Lemma for_services_app es1 es2 fr :
  for_services (es1 ++ es2) fr =
  match for_services es1 fr with
  | (Ok _, fr1) => for_services es2 fr1
  | (Raise x, fr1) => (Raise x, fr1)
  end.
Proof.
  revert fr. induction es1 as [|e es1 IH]; intros fr; [done|].
  cbn [app for_services]. unfold bind.
  destruct (service_turn e fr) as [[[]|x] fr1]; [apply IH|done].
Qed.


(** [display_info] goes through [loop_frame]: after [n] turns that end
    normally or with a [KeyError], the rest of the call is the loop over
    the other services, from that frame. *)
Lemma display_info_through_loop_frame g es d n :
  ten_labels d → has_services g es → title_ready g d →
  length es ≤ 10 → Forall tolerated (take n es) →
  display_info (Some g) d =
  let (r, fr) := (populate (drop n es);; place_status) (loop_frame g d es n) in
  (r, self fr).
Proof.
  intros Hten Hg Ht Hlen Hall.
  rewrite (display_info_services g es d Hg Ht).
  unfold loop_frame.
  set (fr0 := mkFrame (set_title (title_after g (title d)) d) 2 0).
  destruct (for_services_tolerated (take n es) fr0) as (fr1 & Hrun & _);
    [done| |done|].
  { rewrite length_take. simpl. lia. }
  rewrite Hrun. cbn [snd]. unfold populate, bind.
  replace (for_services es fr0)
    with (for_services (take n es ++ drop n es) fr0)
    by (by rewrite take_drop).
  by rewrite for_services_app, Hrun.
Qed.



(** ** The reason rows *)

Lemma display_info_rendered g es d :
  ten_labels d → has_services g es → title_ready g d →
  Forall tolerated es → length es ≤ 10 →
  ∀ c j, j < length es →
    disp (display_info (Some g) d).2 c !! j =
    slot_after es 0 2 c j (disp d c !! j).
Proof.
  intros Hten Hg Ht Hall Hlen c j Hj.
  rewrite (display_info_services g es d Hg Ht).
  set (fr0 := mkFrame (set_title (title_after g (title d)) d) 2 0).
  destruct (for_services_tolerated es fr0) as
    (fr1 & Hrun & Hi & _ & Hten1 & _ & _ & _ & _ & Hl1);
    [done|simpl; lia|done|].
  simpl in Hi, Hl1.
  unfold populate. unfold bind at 1. unfold bind at 1. rewrite Hrun.
  unfold bind at 1, gets at 1. rewrite Hi.
  destruct (length es <? service_numrows).
  - destruct (blank_rows_any (service_numrows - length es) (length es) fr1)
      as (r2 & fr2 & Hrun2 & _ & _ & _ & _ & Hl2); [done|].
    rewrite Hrun2. destruct r2 as [[]|x].
    + unfold place_status, bind, gets, on_self, modify. cbn [snd self disp
        set_statusbar set_Esc_to_exit]. by rewrite Hl2, Hl1.
    + cbn [snd]. by rewrite Hl2, Hl1.
  - unfold place_status, ret, bind, gets, on_self, modify. cbn [snd self disp
      set_statusbar set_Esc_to_exit]. apply Hl1.
Qed.

Lemma shown_written r col v l : shown (written r col v l) = true.
Proof. done. Qed.

Lemma shown_grid_remove l : shown (Label_grid_remove l) = false.
Proof. done. Qed.

(** C4, as the code has it: at the end of the refresh, a service with a
    true [isCancelled] and a cancel reason shows the cancel row and not the
    delay row; one without cancel reason and with a delay reason shows the
    delay row and not the cancel row; one that is not cancelled and yet
    carries a cancel reason shows neither, whatever its delay reason. *)
Theorem reason_rows_follow_the_cancel_reason g es d i e cancelled reason :
  ten_labels d → has_services g es → title_ready g d →
  Forall tolerated es → length es ≤ 10 →
  es !! i = Some e → complete e →
  getitem e "isCancelled" = Ok cancelled →
  getitem e "cancelReason" = Ok reason →
  let d' := (display_info (Some g) d).2 in
  (truthy cancelled = true → is_None reason = false →
     showing d' (cancelreason_disp, i) = true
     ∧ showing d' (delayreason_disp, i) = false)
  ∧ (is_None reason = true →
     ∀ delay, getitem e "delayReason" = Ok delay → is_None delay = false →
       showing d' (delayreason_disp, i) = true
       ∧ showing d' (cancelreason_disp, i) = false)
  ∧ (truthy cancelled = false → is_None reason = false →
     showing d' (cancelreason_disp, i) = false
     ∧ showing d' (delayreason_disp, i) = false).
Proof.
  intros Hten Hg Ht Hall Hlen Hi He Hc Hr d'.
  pose proof (lookup_lt_Some _ _ _ Hi) as Hlt.
  assert (∀ c, showing d' (c, i) =
               match disp d c !! i with
               | Some l => shown (label_after e (2 + rows_before es i) c l)
               | None => false
               end) as Hshow.
  { intros c. rewrite showing_lookup. unfold d'.
    rewrite (display_info_rendered g es) by done. unfold slot_after.
    rewrite decide_True by lia. rewrite Nat.sub_0_r, Hi.
    by destruct (disp d c !! i). }
  assert (∀ c, ∃ l, disp d c !! i = Some l) as Hsome.
  { intros c. apply lookup_lt_is_Some_2. rewrite Hten. lia. }
  destruct (Hsome cancelreason_disp) as [lc Hlc].
  destruct (Hsome delayreason_disp) as [ld Hld].
  rewrite !Hshow, Hlc, Hld. clear Hshow Hsome Hlc Hld.
  revert He. unfold complete, body_result, stages.
  destruct (getitem e "std") as [v1|] eqn:H1; [|done].
  destruct (destination_name e) as [v2|] eqn:H2; [|done].
  destruct (platform_text e) as [v3|] eqn:H3; [|done].
  destruct (getitem e "etd") as [v4|] eqn:H4; [|done].
  destruct (getitem e "length") as [v5|] eqn:H5; [|done].
  intros _.
  assert (cancel_wanted e = Ok (truthy cancelled && negb (is_None reason)))
    as H6.
  { unfold cancel_wanted. rewrite Hc. simpl. rewrite Hr.
    by destruct (truthy cancelled). }
  split; [|split].
  - intros Hcan Hreason.
    pose proof (delay_not_wanted _ _ Hr Hreason) as H7.
    unfold_after. use_lookups. by rewrite Hcan, Hreason.
  - intros Hreason delay Hdl Hdelay.
    assert (delay_wanted e = Ok true) as H7.
    { unfold delay_wanted. rewrite Hr. simpl. rewrite Hreason, Hdl.
      simpl. by rewrite Hdelay. }
    unfold_after. use_lookups. rewrite Hreason.
    by rewrite andb_false_r.
  - intros Hcan Hreason.
    pose proof (delay_not_wanted _ _ Hr Hreason) as H7.
    unfold_after. use_lookups. by rewrite Hcan.
Qed.

(** ** More services than labels *)

Lemma rows_before_take es n i :
  i ≤ n → rows_before (take n es) i = rows_before es i.
Proof. intros H. unfold rows_before. by rewrite take_take, Nat.min_l. Qed.

(** C2, as the code has it: nothing keeps the slot index within the ten
    labels.  A response with more than ten services makes [display_info]
    raise; when the first ten services are ones on which the body ends
    normally or with a [KeyError], they are written into the ten slots and
    the exception is the [IndexError] of the eleventh turn. *)
Theorem more_services_than_labels_raise g es d :
  ten_labels d → has_services g es → title_ready g d →
  10 < length es →
  (∃ x d', display_info (Some g) d = (Raise x, d'))
  ∧ (Forall tolerated (take 10 es) →
     ∃ d', display_info (Some g) d = (Raise IndexError, d')
       ∧ ∀ i e c l, i < 10 → es !! i = Some e → complete e →
           primary c → disp d c !! i = Some l →
           ∃ v, column_text c e = Ok v
             ∧ disp d' c !! i =
               Some (written (2 + rows_before es i) (grid_column c) v l)).
Proof.
  intros Hten Hg Ht Hlen.
  rewrite (display_info_services g es d Hg Ht).
  set (fr0 := mkFrame (set_title (title_after g (title d)) d) 2 0).
  split.
  - destruct (for_services_any es fr0) as (r & fr1 & Hrun & _ & _ & Hok & _);
      [done|simpl; lia|].
    unfold populate. unfold bind at 1. unfold bind at 1. rewrite Hrun.
    destruct r as [[]|x]; [|by eauto].
    destruct (Hok eq_refl) as [_ Hle]. simpl in Hle. lia.
  - intros Hall.
    destruct (for_services_overflow es fr0) as (fr1 & Hrun & Hl);
      [done|simpl; lia|simpl; lia|done|].
    unfold populate. unfold bind at 1. unfold bind at 1. rewrite Hrun.
    eexists. split; [done|].
    intros i e c l Hi He Hcomp Hc Hdl.
    destruct (complete_label_after e (2 + rows_before es i) c l Hcomp Hc)
      as (v & Hv & Hla).
    exists v. split; [done|].
    unfold fr0 in Hl.
    cbn [row_listindex display_row self disp set_title Nat.sub] in Hl.
    cbn [snd self]. rewrite Hl. unfold slot_after.
    rewrite decide_True by lia.
    rewrite Nat.sub_0_r, lookup_take_lt, He, Hdl by lia.
    rewrite rows_before_take by lia. by rewrite <- Hla.
Qed.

....................

EXERCISE DETAILS:
Go through the entries above and report each line with the string "Hsome" in it.

EXERCISE SOLUTION:
  assert (∀ c, ∃ l, disp d c !! i = Some l) as Hsome.
  destruct (Hsome cancelreason_disp) as [lc Hlc].
  destruct (Hsome delayreason_disp) as [ld Hld].
  rewrite !Hshow, Hlc, Hld. clear Hshow Hsome Hlc Hld.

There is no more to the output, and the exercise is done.